Problem statement >> Copy, from the data below, every line that has "limit" in it.

Records to use >>
(** C9. The Validator is idempotent: validating the state it returns
    gives that state again, field by field ([needs_clarification],
    [questions], [response] and [entities] included); where it raises, it
    raises. *)
Theorem evaluator_idempotent (s : GraphState) :
  bind (EvaluatorOptimizer_run s) EvaluatorOptimizer_run = EvaluatorOptimizer_run s.
Proof.
  destruct (EvaluatorOptimizer_run s) as [s'|e] eqn:H; simpl.
  - now apply evaluator_fixed_point with s.
  - reflexivity.
Qed.

Lemma evaluator_idempotent_witness :
  EvaluatorOptimizer_run Examples.typed_grams = Ok Examples.read_grams
  /\ EvaluatorOptimizer_run Examples.read_grams = Ok Examples.read_grams.
Proof.
  assert (H : EvaluatorOptimizer_run Examples.typed_grams = Ok Examples.read_grams)
    by (vm_compute; reflexivity).
  split; [exact H|].
  pose proof (evaluator_idempotent Examples.typed_grams) as I.
  rewrite H in I. exact I.
Defined.

(** *** The clarification step *)





(** A state the evaluator leaves unmarked ends the run. *)
Lemma settled_turn (env : Env) (limit : nat) (db : DB) (s s' : GraphState) :
  EvaluatorOptimizer_run s = Ok s' ->
  needs_clarification s' = false ->
  invoke_from (create_graph env) (S limit) "evaluator" db s = Ok (s', db).
Proof.
  intros H N.
  cbn [invoke_from]. rewrite node_evaluator. unfold pure_action at 1.
  rewrite H. cbn [bind fst snd]. rewrite successor_evaluator, N. reflexivity.
Qed.

(** *** The grams rules of the Validator *)




(** *** What each node keeps *)

Lemma analysis_frame (w : World) (db : DB) (st st' : GraphState) :
  AnalysisAgent_run w db st = Ok st' -> keeps_or_asks st st'.
Proof.
  intros H. unfold AnalysisAgent_run in H. split_ok H.
  all: injection H as <-; frame.
Qed.

Lemma recommendation_frame (w : World) (db : DB) (st st' : GraphState) :
  RecommendationAgent_run w db st = Ok st' -> keeps_or_asks st st'.
Proof.
  intros H. unfold RecommendationAgent_run in H. split_ok H.
  all: injection H as <-; frame.
Qed.

Lemma logging_frame (w : World) (db db' : DB) (st st' : GraphState) :
  LoggingAgent_run w db st = Ok (st', db') -> keeps_or_asks st st'.
Proof.
  intros H. unfold LoggingAgent_run in H. split_ok H.
  all: injection H as <- <-; frame.
Qed.

Lemma barcode_frame (w : World) (st st' : GraphState) :
  BarcodeAgent_run w st = Ok st' -> keeps_or_asks st st'.
Proof.
  intros H. unfold BarcodeAgent_run in H. split_ok H.
  all: injection H as <-; frame.
Qed.

Lemma search_frame (w : World) (st st' : GraphState) :
  FoodSearchAgent_run w st = Ok st' -> keeps_or_asks st st'.
Proof.
  intros H. unfold FoodSearchAgent_run in H. split_ok H.
  all: injection H as <-; frame.
Qed.

Lemma check_grams_frame (g : GraphState) (d : dict) :
  keeps_or_asks g (check_grams g d).
Proof.
  unfold check_grams.
  repeat match goal with
         | |- context [if ?c then _ else _] => destruct c
         | |- context [match ?x with _ => _ end] => destruct x
         end; frame.
Qed.

Lemma evaluator_frame (st st' : GraphState) :
  EvaluatorOptimizer_run st = Ok st' -> keeps_or_asks st st'.
Proof.
  intros H. unfold EvaluatorOptimizer_run in H.
  destruct (as_dict _) as [a|] eqn:A; [|discriminate]. cbn [bind] in H.
  unfold normalize_text_grams in H.
  destruct (get a "grams"); try (injection H as <-; apply check_grams_frame).
  destruct (float_of_string _) as [x|].
  - injection H as <-.
    destruct (check_grams_frame (set_entities st (VDict (set a "grams" (VFloat x))))
                (set a "grams" (VFloat x))) as [C F].
    split; [exact C | exact F].
  - injection H as <-. frame.
Qed.

Lemma elicitation_frame (st st' : GraphState) :
  ElicitationAgent_run st = Ok st' -> keeps_or_asks st st'.
Proof.
  intros H. unfold ElicitationAgent_run in H. split_ok H.
  all: injection H as <-; frame.
Qed.

Lemma orchestrator_flags (llm : option LLM) (st : GraphState) :
  needs_clarification (OrchestratorAgent_run llm st) = needs_clarification st
  /\ questions (OrchestratorAgent_run llm st) = questions st.
Proof.
  unfold OrchestratorAgent_run, heuristic_intent.
  repeat match goal with
         | |- context [match ?x with _ => _ end] => destruct x
         end; split; reflexivity.
Qed.

Lemma llm_node_frame (m : LLM) (prefix prompt : string) (db db' : DB)
    (st st' : GraphState) :
  llm_node m prefix prompt db st = Ok (st', db') -> keeps_or_asks st st'.
Proof.
  intros H. unfold llm_node in H. split_ok H.
  all: injection H as <- <-; frame.
Qed.

Lemma tool_node_frame (env : Env) (db db' : DB) (st st' : GraphState) :
  tool_node env db st = Ok (st', db') -> keeps_or_asks st st'.
Proof.
  intros H. unfold tool_node in H. split_ok H.
  all: injection H as <- <-; frame.
Qed.

(** *** Runs of the graph *)

Lemma lookup_In {A : Type} (l : list (string * A)) (k : string) (v : A) :
  lookup l k = Some v -> In (k, v) l.
Proof.
  induction l as [|[k' v'] l IH]; simpl; [discriminate|].
  destruct (String.eqb k' k) eqn:E.
  - intros [= ->]. apply String.eqb_eq in E. subst. now left.
  - intros H. right. auto.
Qed.

Lemma successor_in_targets (g : StateGraph) (n n' : string) (st : GraphState) :
  successor g n st = Ok (Some n') -> In n' (targets g).
Proof.
  unfold successor, targets. intros H. apply in_or_app.
  destruct (lookup (branches g) n) as [[path pm]|] eqn:B.
  - destruct (lookup pm (path st)) as [t|] eqn:L; [|discriminate].
    destruct (String.eqb t END); [discriminate|]. injection H as ->.
    right. apply in_flat_map. exists (n, (path, pm)). split.
    + now apply lookup_In.
    + simpl. apply in_map_iff. exists (path st, n'). split; auto. now apply lookup_In.
  - destruct (lookup (edges g) n) as [t|] eqn:L; [|discriminate].
    destruct (String.eqb t END); [discriminate|]. injection H as ->.
    left. apply in_map_iff. exists (n, n'). split; auto. now apply lookup_In.
Qed.

(** No edge of the workflow leads back to the orchestrator. *)
Lemma targets_create_graph (env : Env) :
  Forall (fun t => t <> "orchestrator") (targets (create_graph env)).
Proof.
  unfold create_graph, add_agent_tool_pipeline. destruct (llm env).
  all: cbn [targets edges branches add_node add_edge add_conditional_edges set_entry_point
            add_post_edges first_or empty_graph app map flat_map snd fst String.append].
  all: repeat constructor; discriminate.
Qed.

Answer to the exercise >>
Lemma settled_turn (env : Env) (limit : nat) (db : DB) (s s' : GraphState) :
  invoke_from (create_graph env) (S limit) "evaluator" db s = Ok (s', db).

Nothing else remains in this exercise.